Material for the task
^^^^^^^^^^^^^^^^

(* ===== verification/MsgHeader.v ===== *)
(** * The message header (src/tcpshm/msg_header.h)

    Every message starts with an 8-byte [MsgHeader].  The queue of a TCP
    connection is an array of [MsgHeader]-sized blocks, and its bytes are sent
    as they are in memory, so this file also relates a header to its bytes. *)

From S2P Require Import Prelude Endian.
Local Open Scope Z_scope.

Record MsgHeader : Type := mkHeader {
  size : Z;      (* uint16_t: size of this msg, including header itself *)
  msg_type : Z;  (* uint16_t *)
  ack_seq : Z    (* uint32_t *)
}.
Definition sizeof_MsgHeader : Z := 8.

#[export] Instance MsgHeader_eq_dec : EqDecision MsgHeader.
Proof. solve_decision. Defined.

Definition hdr_ok (h : MsgHeader) : Prop :=
  in_u16 (size h) /\ in_u16 (msg_type h) /\ in_u32 (ack_seq h).

Section MsgHeader.
Context {platform : Platform}.

(** [MsgHeader::ConvertByteOrder<ToLittle>] *)
Definition ConvertByteOrder (ToLittle : bool) (h : MsgHeader) : MsgHeader :=
  mkHeader (Convert ToLittle 2 (size h))
           (Convert ToLittle 2 (msg_type h))
           (Convert ToLittle 4 (ack_seq h)).

(** The 8 bytes of a header in the memory of a host, and the header read
    through a [MsgHeader] pointer to bytes. *)
Definition hdr_bytes (little : bool) (h : MsgHeader) : list Z :=
  to_bytes little 2 (size h) ++ to_bytes little 2 (msg_type h) ++ to_bytes little 4 (ack_seq h).
Definition bytes_hdr (little : bool) (bs : list Z) : MsgHeader :=
  mkHeader (of_bytes little (take 2 bs))
           (of_bytes little (take 2 (drop 2 bs)))
           (of_bytes little (take 4 (drop 4 bs))).

(** The bytes of an array of header-sized blocks. *)
Definition blks_bytes (bs : list MsgHeader) : list Z := flat_map (hdr_bytes native_little) bs.
End MsgHeader.

(** A message of [uint16_t] size occupies at least one block, at most [2^13]. *)
Lemma msg_blocks_bounds s : in_u16 s -> 0 < s -> 1 <= blocks sizeof_MsgHeader s <= 2 ^ 13.
Proof. unfold sizeof_MsgHeader, blocks. intros. word_lia. Qed.
Lemma msg_blocks_range s : in_u16 s -> 0 <= blocks sizeof_MsgHeader s <= 2 ^ 13.
Proof. unfold sizeof_MsgHeader, blocks. intros. word_lia. Qed.

Lemma hdr_ok_intro s t a : in_u16 s -> in_u16 t -> in_u32 a -> hdr_ok (mkHeader s t a).
Proof. intros. split; [|split]; assumption. Qed.

(** ** Bytes of a header *)
Lemma length_hdr_bytes little h : length (hdr_bytes little h) = 8%nat.
Proof. unfold hdr_bytes. autorewrite with len. reflexivity. Qed.
#[export] Hint Rewrite length_hdr_bytes : len.

Lemma hdr_bytes_in_byte little h : Forall in_byte (hdr_bytes little h).
Proof. unfold hdr_bytes. rewrite !Forall_app. auto using to_bytes_in_byte. Qed.

Lemma bytes_hdr_bytes little h rest : hdr_ok h -> bytes_hdr little (hdr_bytes little h ++ rest) = h.
Proof.
  intros (Hs & Ht & Ha). unfold bytes_hdr, hdr_bytes.
  assert (L2 : forall w, length (to_bytes little 2 w) = 2%nat) by (intros; apply length_to_bytes).
  assert (L4 : forall w, length (to_bytes little 4 w) = 4%nat) by (intros; apply length_to_bytes).
  rewrite <- !app_assoc, (take_app_length' _ _ 2) by (symmetry; apply L2).
  rewrite (drop_app_length' _ _ 2) by (symmetry; apply L2).
  rewrite (take_app_length' _ _ 2) by (symmetry; apply L2).
  rewrite app_assoc, (drop_app_length' _ _ 4) by (rewrite length_app, !L2; reflexivity).
  rewrite (take_app_length' _ _ 4) by (symmetry; apply L4).
  destruct h. simpl in *. f_equal; apply of_to_bytes; assumption.
Qed.

Lemma hdr_bytes_hdr little bs :
  Forall in_byte bs -> length bs = 8%nat -> hdr_bytes little (bytes_hdr little bs) = bs.
Proof.
  intros Hb L. unfold hdr_bytes, bytes_hdr. simpl.
  rewrite !to_of_bytes; rewrite ?length_take, ?length_drop; try lia;
    try (repeat (apply Forall_take || apply Forall_drop); assumption).
  rewrite <- (take_drop 2 bs) at 4. f_equal.
  rewrite <- (take_drop 2 (drop 2 bs)) at 2. f_equal. rewrite drop_drop.
  apply take_ge. rewrite length_drop. lia.
Qed.

Lemma bytes_hdr_ok little bs : Forall in_byte bs -> length bs = 8%nat -> hdr_ok (bytes_hdr little bs).
Proof.
  intros Hb L. unfold hdr_ok, bytes_hdr, in_u16, in_u32. simpl size. simpl msg_type. simpl ack_seq.
  assert (B : forall xs n, Forall in_byte xs -> length xs = n ->
                      0 <= of_bytes little xs < 256 ^ Z.of_nat n).
  { intros xs n Hx <-. apply of_bytes_bound. exact Hx. }
  split; [|split]; [apply (B _ 2%nat)|apply (B _ 2%nat)|apply (B _ 4%nat)];
    rewrite ?length_take, ?length_drop; try lia;
    repeat (apply Forall_take || apply Forall_drop); assumption.
Qed.

Section ConvertByteOrderLemmas.
Context {platform : Platform}.

Lemma ConvertByteOrder_ok ToLittle h : hdr_ok h -> hdr_ok (ConvertByteOrder ToLittle h).
Proof.
  intros (? & ? & ?). unfold hdr_ok, ConvertByteOrder. simpl size. simpl msg_type. simpl ack_seq.
  repeat split; try (apply (Convert_bound ToLittle 2); [left; reflexivity | assumption]);
    apply (Convert_bound ToLittle 4); try assumption; right; left; reflexivity.
Qed.

Lemma ConvertByteOrder_involutive ToLittle h :
  hdr_ok h -> ConvertByteOrder ToLittle (ConvertByteOrder ToLittle h) = h.
Proof.
  intros (Hs & Ht & Ha). unfold ConvertByteOrder. destruct h as [s t a]. simpl in *.
  f_equal; apply Convert_involutive; unfold convertible; auto; assumption.
Qed.

(** A converted header has, in the memory of any host, the bytes of the order
    of the wire. *)
Lemma ConvertByteOrder_bytes ToLittle h :
  hdr_ok h -> hdr_bytes native_little (ConvertByteOrder ToLittle h) = hdr_bytes ToLittle h.
Proof.
  intros (Hs & Ht & Ha). unfold hdr_bytes, ConvertByteOrder. simpl.
  rewrite !Convert_bytes; unfold convertible; auto.
Qed.

Lemma size_ConvertByteOrder ToLittle h :
  hdr_ok h -> Convert ToLittle 2 (size (ConvertByteOrder ToLittle h)) = size h.
Proof. intros (Hs & _). apply Convert_involutive; unfold convertible; auto. Qed.

Lemma blks_bytes_app xs ys : blks_bytes (xs ++ ys) = blks_bytes xs ++ blks_bytes ys.
Proof. apply flat_map_app. Qed.

Lemma length_blks_bytes bs : length (blks_bytes bs) = (8 * length bs)%nat.
Proof.
  induction bs as [|b bs IH]; [reflexivity|]. unfold blks_bytes in *. cbn [flat_map length].
  rewrite length_app, length_hdr_bytes, IH. lia.
Qed.
End ConvertByteOrderLemmas.
#[export] Hint Rewrite @blks_bytes_app @length_blks_bytes : len.
#[export] Hint Resolve hdr_bytes_in_byte ConvertByteOrder_ok bytes_hdr_ok : bounds.

(** A header converted by a host of any byte order has in memory the bytes of the order
    of the wire, and a host of any byte order that reads and converts those bytes gets the
    header back. *)
Theorem header_wire_roundtrip (sender receiver : Platform) ToLittle h rest :
  hdr_ok h ->
  let wire := hdr_bytes (@native_little sender) (@ConvertByteOrder sender ToLittle h) in
  wire = hdr_bytes ToLittle h
  /\ @ConvertByteOrder receiver ToLittle (bytes_hdr (@native_little receiver) (wire ++ rest)) = h.
Proof.
  intros Hh wire. assert (E : wire = hdr_bytes ToLittle h) by (apply ConvertByteOrder_bytes; exact Hh).
  split; [exact E|]. rewrite E.
  rewrite <- (ConvertByteOrder_bytes (platform:=receiver) ToLittle h Hh).
  rewrite bytes_hdr_bytes by auto with bounds. apply ConvertByteOrder_involutive. exact Hh.
Qed.

(** From a little-endian to a big-endian host. *)
Lemma header_wire_roundtrip_witness :
  hdr_bytes true (@ConvertByteOrder true true (mkHeader 300 2 70000)) = hdr_bytes true (mkHeader 300 2 70000)
  /\ @ConvertByteOrder false true
       (bytes_hdr false (hdr_bytes true (@ConvertByteOrder true true (mkHeader 300 2 70000)) ++ [7]))
     = mkHeader 300 2 70000.
Proof. refine (header_wire_roundtrip true false true (mkHeader 300 2 70000) [7] _). concrete. Defined.
(** What [GetSendable] exposes is the part of the log not sent yet. *)
Lemma GetSendable_rep q l :
  Rep q l ->
  GetSendable q = (send_idx_ q, zlen (wires (entries l)) - sent l)
  /\ read_at (blk_ q) (send_idx_ q) (zlen (wires (entries l)) - sent l)
     = Ret (drop (Z.to_nat (sent l)) (wires (entries l))).
Proof using Bytes_range.
  intros HR. pose proof (rep_bounds q l HR) as B. pose proof BLK_CNT_range.
  destruct HR as [(pre & post & E & Er) Hs Hw Hsd Hst _ _ _ _].
  unfold GetSendable. rewrite s32_u32, s32_id by lia. split; [f_equal; lia|].
  rewrite E, <- (take_drop (Z.to_nat (sent l)) (wires (entries l))) at 1.
  rewrite <- (app_assoc (take _ _)), app_assoc.
  apply read_at_app; rewrite ?length_app, ?length_take, ?length_drop; lia.
Qed.

Lemma MyAck_incr_rep q l : Rep q l -> Rep (MyAck_incr q) (spec_pop l).
Proof.
  intros [HL Hs Hw Hsd Hst Hh Hm Hq [Ha1 Ha2]]. constructor; simpl; auto.
  rewrite Ha1. split; [reflexivity | apply u32_in].
Qed.

(** *** Acknowledgement *)
(** The queue after [Ack] when messages are acknowledged: they are dropped,
    and an empty queue starts over at the front of the array. *)
Definition Ack_result (s : Z) q l : PTCPQueue :=
  let r := read_idx_ q + zlen (wires (take (Z.to_nat (spec_acked s l)) (entries l))) in
  if r =? write_idx_ q then mkQueue (blk_ q) 0 0 0 s (ack_seq_num_ q)
  else mkQueue (blk_ q) (write_idx_ q) r (send_idx_ q) s (ack_seq_num_ q).

Lemma Ack_eval s q l :
  Rep q l -> in_u32 s -> 0 < spec_acked s l <= zlen (entries l) ->
  Ack ToLittleEndian s q = Ret (Ack_result s q l).
Proof using Bytes_range.
  intros HR Hs Hd. pose proof (rep_bounds q l HR) as B. pose proof BLK_CNT_range.
  destruct HR as [(pre & post & E & Er) Hsz Hw _ _ _ Hm [Hq1 Hq2] _].
  unfold Ack, Ack_result, Ack_fuel. rewrite Hq1. fold (spec_acked s l). case_test; [lia|].
  assert (Hu : u32 (s - first_seq l) = spec_acked s l) by (unfold spec_acked in *; word_lia).
  rewrite Hu. set (k := Z.to_nat (spec_acked s l)) in *.
  rewrite (wires_split ToLittleEndian k (entries l)), <- app_assoc in E.
  rewrite (Ack_loop_drop ToLittleEndian (take k (entries l)) _ _ _ _ _ E Er); auto.
  - cbn [mbind res_bind blk_ read_idx_ write_idx_ send_idx_ read_seq_num_ ack_seq_num_].
    case_test; reflexivity.
  - lia.
  - apply Forall_take. exact Hm.
  - intros Hnil. apply (f_equal length) in Hnil. rewrite length_take in Hnil. simpl in Hnil. lia.
  - rewrite length_take. lia.
  - rewrite length_take, Hq1. word_lia.
Qed.

Lemma Ack_result_rep s q l :
  Rep q l -> in_u32 s -> 0 < spec_acked s l <= zlen (entries l) ->
  zlen (wires (take (Z.to_nat (spec_acked s l)) (entries l))) <= sent l ->
  Rep (Ack_result s q l) (spec_ack s l).
Proof using Bytes_range.
  intros [(pre & post & E & Er) Hsz Hw Hsd Hst Hh Hm [Hq1 Hq2] Ha] Hs Hd Hsent.
  unfold Ack_result, spec_ack. destruct (Z.leb_spec (spec_acked s l) 0) as [?|_]; [lia|].
  set (k := Z.to_nat (spec_acked s l)) in *.
  pose proof (wires_split ToLittleEndian k (entries l)) as Ew. rewrite Ew in E, Hw, Hst.
  rewrite length_app in Hw, Hst. case_test.
  - assert (En : wires (drop k (entries l)) = []) by (apply length_zero_iff_nil; lia).
    constructor; cbn [blk_ write_idx_ read_idx_ send_idx_ read_seq_num_ ack_seq_num_ entries first_seq sent my_ack];
      rewrite ?En; auto using Forall_drop; cbn [length] in *; try lia.
    exists [], (blk_ q). split; reflexivity.
  - constructor; cbn [blk_ write_idx_ read_idx_ send_idx_ read_seq_num_ ack_seq_num_ entries first_seq sent my_ack];
      auto using Forall_drop; try lia.
    exists (pre ++ wires (take k (entries l))), post. rewrite E, <- !app_assoc, length_app.
    split; [reflexivity | lia].
Qed.

Lemma Ack_old s q l :
  Rep q l -> spec_acked s l <= 0 -> Ack ToLittleEndian s q = Ret q /\ spec_ack s l = l.
Proof.
  intros [_ _ _ _ _ _ _ [Hq _] _] Hd. unfold Ack, spec_ack. rewrite Hq.
  fold (spec_acked s l). destruct (Z.leb_spec (spec_acked s l) 0); [auto | lia].
Qed.

(** An acknowledgement of messages the socket has taken. *)
Lemma Ack_rep s q l :
  Rep q l -> in_u32 s -> spec_acked s l <= zlen (entries l) ->
  zlen (wires (take (Z.to_nat (spec_acked s l)) (entries l))) <= sent l ->
  exists q', Ack ToLittleEndian s q = Ret q' /\ Rep q' (spec_ack s l).
Proof using Bytes_range.
  intros HR Hs Hle Hsent. destruct (Z.le_gt_cases (spec_acked s l) 0) as [Hd|Hd].
  - destruct (Ack_old s q l HR Hd) as [-> ->]. eauto.
  - exists (Ack_result s q l). split; [apply Ack_eval | apply Ack_result_rep]; auto; lia.
Qed.

Definition set_send (n : Z) q : PTCPQueue :=
  mkQueue (blk_ q) (write_idx_ q) (read_idx_ q) (read_idx_ q + n)
          (read_seq_num_ q) (ack_seq_num_ q).
Definition set_sent (n : Z) l : log := mkLog (entries l) (first_seq l) n (my_ack l).

Lemma set_send_rep n q l :
  Rep q l -> 0 <= n <= zlen (wires (entries l)) -> Rep (set_send n q) (set_sent n l).
Proof. intros [HL Hs Hw Hsd Hst Hh Hm Hq Ha] Hn. constructor; simpl; auto. Qed.

(** At login the peer may acknowledge anything in the queue; what is left is
    sent again from its start. *)
Lemma LoginAck_rep s q l :
  Rep q l -> in_u32 s -> spec_acked s l <= zlen (entries l) ->
  exists q', LoginAck ToLittleEndian s q = Ret q' /\ Rep q' (spec_login_ack s l).
Proof using Bytes_range.
  intros HR Hs Hle. pose proof (rep_bounds q l HR) as B. unfold LoginAck, spec_login_ack.
  destruct (Z.le_gt_cases (spec_acked s l) 0) as [Hd|Hd].
  - destruct (Ack_old s q l HR Hd) as [-> ->]. simpl. eexists. split; [reflexivity|].
    rewrite <- (Z.add_0_r (read_idx_ q)) at 2. apply (set_send_rep 0 q l HR). lia.
  - rewrite (Ack_eval s q l) by (auto; lia). cbn [mbind res_bind]. eexists. split; [reflexivity|].
    set (w := zlen (wires (entries l))).
    assert (HR' : Rep (set_send w q) (set_sent w l)) by (apply set_send_rep; [exact HR | lia]).
    apply (Ack_result_rep s) in HR'; auto.
    + pose proof (rep_bounds _ _ HR') as B'. apply (set_send_rep 0) in HR'; [|lia].
      replace (mkQueue _ _ _ _ _ _) with (set_send 0 (Ack_result s (set_send w q) (set_sent w l))).
      { replace (mkLog _ _ _ _) with (set_sent 0 (spec_ack s (set_sent w l))); [exact HR'|].
        unfold set_sent, spec_ack. cbn [entries first_seq spec_acked my_ack sent].
        change (spec_acked s (mkLog _ _ _ _)) with (spec_acked s l). case_test; reflexivity. }
      unfold set_send, Ack_result. cbn [write_idx_ read_idx_ blk_ ack_seq_num_].
      change (spec_acked s (set_sent w l)) with (spec_acked s l). cbn [entries set_sent].
      case_test; cbn; rewrite ?Z.add_0_r; reflexivity.
    + change (spec_acked s (set_sent w l)) with (spec_acked s l).
      cbn [entries set_sent sent]. unfold w.
      pose proof (wires_split ToLittleEndian (Z.to_nat (spec_acked s l)) (entries l)) as Ew.
      apply (f_equal length) in Ew. rewrite length_app in Ew. lia.
Qed.
End Refinement.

^^^^^^^^^^^^^^^^

Return exactly, and only, the lines from the start of the listing through the line with "(** A message".

Your solution
(* ===== verification/MsgHeader.v ===== *)
(** * The message header (src/tcpshm/msg_header.h)

    Every message starts with an 8-byte [MsgHeader].  The queue of a TCP
    connection is an array of [MsgHeader]-sized blocks, and its bytes are sent
    as they are in memory, so this file also relates a header to its bytes. *)

From S2P Require Import Prelude Endian.
Local Open Scope Z_scope.

Record MsgHeader : Type := mkHeader {
  size : Z;      (* uint16_t: size of this msg, including header itself *)
  msg_type : Z;  (* uint16_t *)
  ack_seq : Z    (* uint32_t *)
}.
Definition sizeof_MsgHeader : Z := 8.

#[export] Instance MsgHeader_eq_dec : EqDecision MsgHeader.
Proof. solve_decision. Defined.

Definition hdr_ok (h : MsgHeader) : Prop :=
  in_u16 (size h) /\ in_u16 (msg_type h) /\ in_u32 (ack_seq h).

Section MsgHeader.
Context {platform : Platform}.

(** [MsgHeader::ConvertByteOrder<ToLittle>] *)
Definition ConvertByteOrder (ToLittle : bool) (h : MsgHeader) : MsgHeader :=
  mkHeader (Convert ToLittle 2 (size h))
           (Convert ToLittle 2 (msg_type h))
           (Convert ToLittle 4 (ack_seq h)).

(** The 8 bytes of a header in the memory of a host, and the header read
    through a [MsgHeader] pointer to bytes. *)
Definition hdr_bytes (little : bool) (h : MsgHeader) : list Z :=
  to_bytes little 2 (size h) ++ to_bytes little 2 (msg_type h) ++ to_bytes little 4 (ack_seq h).
Definition bytes_hdr (little : bool) (bs : list Z) : MsgHeader :=
  mkHeader (of_bytes little (take 2 bs))
           (of_bytes little (take 2 (drop 2 bs)))
           (of_bytes little (take 4 (drop 4 bs))).

(** The bytes of an array of header-sized blocks. *)
Definition blks_bytes (bs : list MsgHeader) : list Z := flat_map (hdr_bytes native_little) bs.
End MsgHeader.

(** A message of [uint16_t] size occupies at least one block, at most [2^13]. *)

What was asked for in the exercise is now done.